Task brief
A single figure is required: the number of lines in the data below that hold the word "exact".

┏━━

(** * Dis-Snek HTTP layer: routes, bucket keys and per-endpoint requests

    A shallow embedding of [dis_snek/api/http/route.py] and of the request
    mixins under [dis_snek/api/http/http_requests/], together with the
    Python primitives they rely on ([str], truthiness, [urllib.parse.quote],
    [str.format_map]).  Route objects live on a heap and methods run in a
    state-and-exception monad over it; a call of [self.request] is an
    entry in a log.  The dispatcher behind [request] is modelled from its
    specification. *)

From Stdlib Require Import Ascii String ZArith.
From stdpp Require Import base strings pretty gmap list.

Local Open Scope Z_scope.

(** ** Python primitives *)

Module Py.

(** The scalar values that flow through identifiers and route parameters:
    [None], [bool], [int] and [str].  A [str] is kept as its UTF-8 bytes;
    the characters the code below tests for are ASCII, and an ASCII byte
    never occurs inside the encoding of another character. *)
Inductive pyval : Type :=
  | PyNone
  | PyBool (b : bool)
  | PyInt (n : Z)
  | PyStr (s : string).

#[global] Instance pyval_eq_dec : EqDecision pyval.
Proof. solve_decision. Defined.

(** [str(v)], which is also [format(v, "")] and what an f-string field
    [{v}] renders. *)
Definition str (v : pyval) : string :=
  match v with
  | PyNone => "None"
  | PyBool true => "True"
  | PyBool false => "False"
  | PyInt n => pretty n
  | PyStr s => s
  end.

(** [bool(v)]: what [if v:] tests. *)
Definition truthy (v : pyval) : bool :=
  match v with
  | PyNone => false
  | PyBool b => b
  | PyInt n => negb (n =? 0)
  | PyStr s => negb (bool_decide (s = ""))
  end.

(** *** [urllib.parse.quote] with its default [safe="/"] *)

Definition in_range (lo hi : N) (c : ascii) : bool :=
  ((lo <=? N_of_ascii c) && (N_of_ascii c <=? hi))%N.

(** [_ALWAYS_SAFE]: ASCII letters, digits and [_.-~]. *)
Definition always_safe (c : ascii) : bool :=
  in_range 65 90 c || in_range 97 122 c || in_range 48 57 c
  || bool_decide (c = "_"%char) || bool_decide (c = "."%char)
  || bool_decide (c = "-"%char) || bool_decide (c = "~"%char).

┗━━
┏━━

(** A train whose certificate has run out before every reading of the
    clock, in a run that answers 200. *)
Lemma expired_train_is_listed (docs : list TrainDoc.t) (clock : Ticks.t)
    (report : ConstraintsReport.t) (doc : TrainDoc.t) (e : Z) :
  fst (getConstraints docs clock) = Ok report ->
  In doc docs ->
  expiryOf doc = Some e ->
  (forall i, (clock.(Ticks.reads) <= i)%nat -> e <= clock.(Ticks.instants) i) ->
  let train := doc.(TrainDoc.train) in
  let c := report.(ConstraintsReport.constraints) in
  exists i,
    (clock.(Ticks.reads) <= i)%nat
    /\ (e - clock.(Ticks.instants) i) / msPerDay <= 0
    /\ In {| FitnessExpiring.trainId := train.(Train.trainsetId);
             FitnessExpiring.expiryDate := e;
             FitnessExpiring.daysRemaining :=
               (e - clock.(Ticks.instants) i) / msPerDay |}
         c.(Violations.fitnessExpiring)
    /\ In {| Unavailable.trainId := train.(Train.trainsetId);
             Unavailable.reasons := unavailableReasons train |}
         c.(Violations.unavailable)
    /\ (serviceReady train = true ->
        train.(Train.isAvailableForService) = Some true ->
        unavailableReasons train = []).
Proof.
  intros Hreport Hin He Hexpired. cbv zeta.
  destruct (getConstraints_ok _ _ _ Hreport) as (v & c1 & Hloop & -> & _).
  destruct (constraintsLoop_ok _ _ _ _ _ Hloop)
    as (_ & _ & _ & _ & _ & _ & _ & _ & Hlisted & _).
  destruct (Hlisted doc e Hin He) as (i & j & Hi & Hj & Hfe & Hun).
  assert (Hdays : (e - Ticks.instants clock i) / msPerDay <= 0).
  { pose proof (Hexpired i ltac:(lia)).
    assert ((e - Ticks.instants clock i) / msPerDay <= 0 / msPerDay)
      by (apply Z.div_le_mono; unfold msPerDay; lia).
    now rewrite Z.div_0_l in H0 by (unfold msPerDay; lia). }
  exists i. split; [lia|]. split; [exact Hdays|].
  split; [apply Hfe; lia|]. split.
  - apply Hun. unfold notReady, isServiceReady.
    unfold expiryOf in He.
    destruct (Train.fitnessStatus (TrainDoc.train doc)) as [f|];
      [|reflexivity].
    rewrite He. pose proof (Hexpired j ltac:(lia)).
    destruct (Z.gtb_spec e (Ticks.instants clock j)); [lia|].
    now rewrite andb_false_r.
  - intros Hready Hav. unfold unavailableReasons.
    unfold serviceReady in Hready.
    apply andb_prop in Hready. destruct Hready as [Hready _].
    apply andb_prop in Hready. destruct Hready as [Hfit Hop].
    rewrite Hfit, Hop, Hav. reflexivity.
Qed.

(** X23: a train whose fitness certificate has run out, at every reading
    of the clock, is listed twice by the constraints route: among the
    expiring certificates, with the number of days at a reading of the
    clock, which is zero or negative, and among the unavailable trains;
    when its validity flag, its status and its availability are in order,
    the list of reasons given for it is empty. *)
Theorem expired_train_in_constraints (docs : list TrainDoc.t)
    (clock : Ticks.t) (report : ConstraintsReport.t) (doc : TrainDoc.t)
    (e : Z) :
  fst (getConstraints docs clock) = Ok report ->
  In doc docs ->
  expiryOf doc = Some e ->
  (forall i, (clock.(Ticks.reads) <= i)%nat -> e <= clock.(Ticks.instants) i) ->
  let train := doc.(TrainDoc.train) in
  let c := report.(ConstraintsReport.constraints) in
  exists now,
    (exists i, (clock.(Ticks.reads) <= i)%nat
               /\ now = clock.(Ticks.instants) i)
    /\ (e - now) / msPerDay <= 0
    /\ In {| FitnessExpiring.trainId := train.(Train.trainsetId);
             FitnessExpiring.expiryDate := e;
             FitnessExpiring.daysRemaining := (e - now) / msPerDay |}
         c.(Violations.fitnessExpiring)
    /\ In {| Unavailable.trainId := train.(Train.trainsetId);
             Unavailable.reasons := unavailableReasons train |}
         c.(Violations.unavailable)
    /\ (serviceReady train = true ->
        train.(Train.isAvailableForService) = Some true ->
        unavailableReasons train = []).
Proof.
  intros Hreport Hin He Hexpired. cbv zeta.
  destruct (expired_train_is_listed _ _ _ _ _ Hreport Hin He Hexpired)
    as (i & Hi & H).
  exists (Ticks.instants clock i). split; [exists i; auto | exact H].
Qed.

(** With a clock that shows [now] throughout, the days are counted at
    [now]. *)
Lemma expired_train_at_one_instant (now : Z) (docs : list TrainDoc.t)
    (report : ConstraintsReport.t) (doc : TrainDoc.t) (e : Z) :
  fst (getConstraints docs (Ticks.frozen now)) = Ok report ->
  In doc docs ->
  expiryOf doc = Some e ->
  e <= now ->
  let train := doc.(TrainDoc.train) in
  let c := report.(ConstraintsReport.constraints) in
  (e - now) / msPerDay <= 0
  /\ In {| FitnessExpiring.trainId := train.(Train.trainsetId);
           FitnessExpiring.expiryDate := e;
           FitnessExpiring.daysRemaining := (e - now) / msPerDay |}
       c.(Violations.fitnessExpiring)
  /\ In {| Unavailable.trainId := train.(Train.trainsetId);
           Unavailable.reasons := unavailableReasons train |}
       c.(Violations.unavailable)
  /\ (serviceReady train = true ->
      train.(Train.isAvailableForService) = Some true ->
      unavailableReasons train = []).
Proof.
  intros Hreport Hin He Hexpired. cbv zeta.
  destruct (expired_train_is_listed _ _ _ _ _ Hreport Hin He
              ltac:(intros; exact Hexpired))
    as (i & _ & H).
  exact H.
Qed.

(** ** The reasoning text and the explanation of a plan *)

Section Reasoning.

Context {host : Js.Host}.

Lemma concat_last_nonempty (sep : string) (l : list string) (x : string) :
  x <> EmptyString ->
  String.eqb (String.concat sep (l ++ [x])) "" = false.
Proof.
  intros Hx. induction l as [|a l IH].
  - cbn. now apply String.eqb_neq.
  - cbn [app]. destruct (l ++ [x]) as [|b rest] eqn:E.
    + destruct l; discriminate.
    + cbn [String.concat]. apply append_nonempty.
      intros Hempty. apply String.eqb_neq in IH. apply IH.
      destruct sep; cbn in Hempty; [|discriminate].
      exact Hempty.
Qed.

┗━━

Solved exercise
5